> AVAILABLE RECORDS
*** Block opens ***
(** * PTB data loader ([research/maskgan/data/ptb_loader.py])

    A shallow embedding of the loader's vocabulary construction
    ([build_vocab]), encoding ([_file_to_word_ids]) and batching
    ([ptb_iterator]), with the properties of these functions.

    Python [int] is [Z]; [str] is [string], a text whose characters have code
    points below 256 (compared by code point, as Python compares it); a
    [dict] is a [gmap]; a [collections.Counter] is an association list in
    insertion order (the order [items()] walks it); a NumPy array of dtype
    [int32] is a list of [Z], each entry reduced to the 32-bit range where the
    array is created, and a call that creates one can raise; a matrix is a
    list of rows.
    The module globals [EOS_INDEX] and [PAD_INDEX] and the lines written by
    [print] are explicit state, threaded by a state-and-exception monad. *)

From Stdlib Require Import ZArith String Ascii List Permutation Sorted Lia.
From stdpp Require Import gmap strings list fin_maps sorting.

Set Warnings "-clear-no-such-hyp".

(** ** Python and NumPy primitives used by the loader *)

Module Py.

(** The exceptions the loader can end with. *)
Inductive exn : Type :=
  | ValueError
  | KeyError (key : string)
  | NotImplementedError
  | ZeroDivisionError
  | OverflowError.

(** The values a caller passes as [epoch_size_override]. *)
Inductive pyval : Type :=
  | PyNone
  | PyBool (b : bool)
  | PyInt (z : Z)
  | PyStr (s : string).

(** Truth value testing, as [if v:] does it. *)
Definition truthy (v : pyval) : bool :=
  match v with
  | PyNone => false
  | PyBool b => b
  | PyInt z => negb (z =? 0)%Z
  | PyStr s => negb (String.eqb s EmptyString)
  end.

(** [(a1, b1) < (a2, b2)] on tuples of an [int] and a [str]. *)
Definition tuple_ltb (p q : Z * string) : bool :=
  (p.1 <? q.1)%Z || ((p.1 =? q.1)%Z && String.ltb p.2 q.2).

(** [sorted(l, key=key)]: a stable sort that compares keys with [<] only. *)
Fixpoint insort {A K : Type} (ltb : K → K → bool) (key : A → K)
    (x : A) (l : list A) : list A :=
  match l with
  | [] => [x]
  | y :: l' =>
      if ltb (key y) (key x) then y :: insort ltb key x l' else x :: y :: l'
  end.

Fixpoint sorted {A K : Type} (ltb : K → K → bool) (key : A → K)
    (l : list A) : list A :=
  match l with
  | [] => []
  | x :: l' => insort ltb key x (sorted ltb key l')
  end.

(** [collections.Counter(data)]: one entry per distinct element, in order of
    first occurrence, with the number of its occurrences. *)
Fixpoint counter_incr (w : string) (c : list (string * Z)) : list (string * Z) :=
  match c with
  | [] => [(w, 1%Z)]
  | (k, n) :: c' =>
      if String.eqb k w then (k, (n + 1)%Z) :: c' else (k, n) :: counter_incr w c'
  end.

Definition Counter (data : list string) : list (string * Z) :=
  fold_left (λ c w, counter_incr w c) data [].

(** [range(n)] for an [int] n. *)
Definition range (n : Z) : list Z := Z.of_nat <$> seq 0 (Z.to_nat n).

(** [len(l)]. *)
Definition len {A : Type} (l : list A) : Z := Z.of_nat (length l).

(** [dict(pairs)]: later pairs overwrite earlier ones with the same key. *)
Definition dict (pairs : list (string * Z)) : gmap string Z :=
  fold_left (λ m kv, <[kv.1 := kv.2]> m) pairs ∅.

(** [l[a:b]] with Python's treatment of negative and out-of-range bounds. *)
Definition slice_index (n i : Z) : Z :=
  if (i <? 0)%Z then Z.max (i + n) 0 else Z.min i n.

Definition slice {A : Type} (a b : Z) (l : list A) : list A :=
  let lo := slice_index (len l) a in
  let hi := slice_index (len l) b in
  take (Z.to_nat (hi - lo)) (drop (Z.to_nat lo) l).

(** [l[:b]] and [l[a:]]. *)
Definition slice_to {A : Type} (b : Z) (l : list A) : list A := slice 0 b l.
Definition slice_from {A : Type} (a : Z) (l : list A) : list A := slice a (len l) l.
*** Block closes ***
> WHAT IS REQUIRED
In the data above, repeat exactly each line from the first through the line that contains "Python [int] is", and give nothing else.

> SOLUTION TO THE EXERCISE
(** * PTB data loader ([research/maskgan/data/ptb_loader.py])

    A shallow embedding of the loader's vocabulary construction
    ([build_vocab]), encoding ([_file_to_word_ids]) and batching
    ([ptb_iterator]), with the properties of these functions.

    Python [int] is [Z]; [str] is [string], a text whose characters have code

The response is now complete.